Closed danielballan closed 8 years ago
@danielballan The shape of the data that @yugangzhang is getting from filestore is 'shape': [3000, 2167, 2070],
. the EigerImages pims reader is correctly returning the lazily loaded data set. The problem is that there are only two data points in the data set and each are 3000x2167x2070. I'm pretty sure that we would need to write a new handler that would lazily load each of the 3000 frames independently
If you already knew that, sorry :cry:
OK, that sounds right. h5py makes it straightforward to load partial data sets, so we can certainly write a lazier handler.
@ericdill that's what I meant.
@yugangzhang See how far you get with this, reading partial data sets. Read the documentation for h5py.
?
Thanks! It helps.
@sameera2004 reports that you are disappointed in the slowness of these two lines:
imgs = get_images(...)
imgs[0]
Just to be sure we're on the same page, this is slow because each individual frame of imgs
is a huge cube, ~ 1000^3 pixels, so even accessing the very first frame is costly.
I suggested a LazyEigerHandler
that can load partial frames. I think you, @yugangzhang, can lead the way on this. I'm happy to provide more guidance as needed.
I will go to this issue soon.
@heroux This is also of interest to the *MX folks who have eigers, please forward this to the correct people on those beamlines.
I wrote a working prototype that @sameera2004 has in some of her notebooks. We will give it a permanent home in the NSLS-II/eiger-io repo.
Sameera, I originally said I would do this but I'm swamped. Any chance you could make a PR out of the code in your notebook? It can be pasted as-is, I think, into eiger_io/fs_handlers. Then I will take a look at it.
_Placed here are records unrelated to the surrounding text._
(** * Further properties of the grid *)

(** ** The constructor *)

(** Constructed with positive sizes that ask for at most 2^32 - 1 cells,
    the grid exists, has [numCellsX * numCellsZ] empty cells and tracks
    nothing; its columns and rows cover the world and the last one is
    needed: the world ends after the start of the last column and not
    after its end.  With sizes that ask for more cells the constructor
    throws. *)
Theorem SpatialHashGrid_new_covers cs wx wz :
  0 < cs → 0 < wx → 0 < wz →
  ((Zceil (wx / cs) * Zceil (wz / cs) ≤ 4294967295)%Z →
   ∃ g, SpatialHashGrid_new cs wx wz = Some g ∧
     cellSize g = cs ∧ worldSizeX g = wx ∧ worldSizeZ g = wz ∧
     numCellsX g = Zceil (wx / cs) ∧ numCellsZ g = Zceil (wz / cs) ∧
     length (cells g) = Z.to_nat (numCellsX g * numCellsZ g) ∧
     (∀ (j : nat) cell, cells g !! j = Some cell → cell = []) ∧
     objectCells g = ∅ ∧
     (1 ≤ numCellsX g)%Z ∧ (1 ≤ numCellsZ g)%Z ∧
     IZR (numCellsX g - 1) * cs < wx <= IZR (numCellsX g) * cs ∧
     IZR (numCellsZ g - 1) * cs < wz <= IZR (numCellsZ g) * cs) ∧
  ((4294967295 < Zceil (wx / cs) * Zceil (wz / cs))%Z →
   SpatialHashGrid_new cs wx wz = None).
Proof.
  intros Hcs Hwx Hwz. split; [|apply SpatialHashGrid_new_None].
  intros Hmax.
  destruct (SpatialHashGrid_new_Some cs wx wz Hcs Hwx Hwz Hmax) as [g Hg].
  exists g. split; [exact Hg|].
  destruct (SpatialHashGrid_new_wellFormed _ _ _ _ Hcs Hwx Hwz Hg)
    as ([_ _ _ Hnx Hnz Hlen] & Hmap & Hempty).
  assert (Hdims : cellSize g = cs ∧ worldSizeX g = wx ∧ worldSizeZ g = wz).
  { unfold SpatialHashGrid_new in Hg. destruct (Reqb cs 0); [discriminate|].
    case_decide; [|discriminate]. by injection Hg as <-. }
  destruct Hdims as (Ecs & Ewx & Ewz). rewrite Ecs, Ewx in Hnx.
  rewrite Ecs, Ewz in Hnz.
  assert (Hbound : ∀ w, 0 < w →
    (1 ≤ Zceil (w / cs))%Z ∧
    IZR (Zceil (w / cs) - 1) * cs < w <= IZR (Zceil (w / cs)) * cs).
  { intros w Hw. pose proof (Zceil_bound (w / cs)) as [Hlo Hhi].
    assert (Hq : w / cs * cs = w) by (field; lra).
    assert (Hpos : 0 < w / cs) by (apply Rdiv_lt_0_compat; lra).
    split.
    - apply Z.lt_pred_le. apply lt_IZR. change (Z.pred 1) with 0%Z. lra.
    - rewrite minus_IZR. split.
      + rewrite <- Hq at 2. apply Rmult_lt_compat_r; lra.
      + rewrite <- Hq at 1. apply Rmult_le_compat_r; lra. }
  destruct (Hbound wx Hwx) as [H1x Hbx]. destruct (Hbound wz Hwz) as [H1z Hbz].
  rewrite <- Hnx in H1x, Hbx. rewrite <- Hnz in H1z, Hbz.
  repeat (split; [assumption|]). assumption.
Qed.

Lemma SpatialHashGrid_new_covers_witness :
  (∃ g, SpatialHashGrid_new 5 20 20 = Some g ∧ length (cells g) = 16%nat) ∧
  SpatialHashGrid_new 0.001 100 100 = None.
Proof.
  split.
  - destruct (proj1 (SpatialHashGrid_new_covers 5 20 20
                       ltac:(lra) ltac:(lra) ltac:(lra)))
      as (g & Hg & _ & _ & _ & _ & _ & Hlen & _).
    { replace (Zceil (20 / 5)) with 4%Z
        by (symmetry; apply Zceil_eq; simpl; lra).
      lia. }
    exists g. split; [exact Hg|].
    rewrite grid20_new in Hg. injection Hg as <-. reflexivity.
  - apply (proj2 (SpatialHashGrid_new_covers 0.001 100 100
                    ltac:(lra) ltac:(lra) ltac:(lra))).
    replace (Zceil (100 / 0.001)) with 100000%Z
      by (symmetry; apply Zceil_eq; simpl; lra).
    lia.
Defined.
@danielballan sure I will create a PR
@danielballan I created a PR#4 in eiger_io/fs_handlers https://github.com/NSLS-II-CHX/eiger-io/pull/4
On Wed, 4 Nov 2015, Thomas A Caswell wrote:
@heroux This is also of interest to the *MX folks who have eigers, please forward this to the correct people on those beamlines.
probably not :(
Existing MX packages all take a file prefix/pattern and read directly from the filesystem. Unless we're able to exceed the performance of whatever san/nas filesystem is used, it would just be slowing things down.
New MX packages are starting to look at being able to consume streams, but the point of that is to get a stream directly from the detector to minimize latency.
Only place I see this maybe benefiting MX is in the backend of the SynchWeb knockoff? But that'll be fetching jpg's of images via FileStore?
-matt
This is an issue about handlers for images from Eiger detectors. We could use filestore to index a collection JPEGs, but that would use a JPEG handler, nothing to do with Eiger, right?
uh, I think so?
I was just responding about the lazy loading stuff being interesting for MX.
Quoting an email from @yugangzhang
Immediate reactions:
from eiger_io.pims_reader import EigerImages as Images
. Why are you doing that? There isfrom databroker import get_images
.np.array
. Simplify removing that call will do what I think @yugangzhang wants.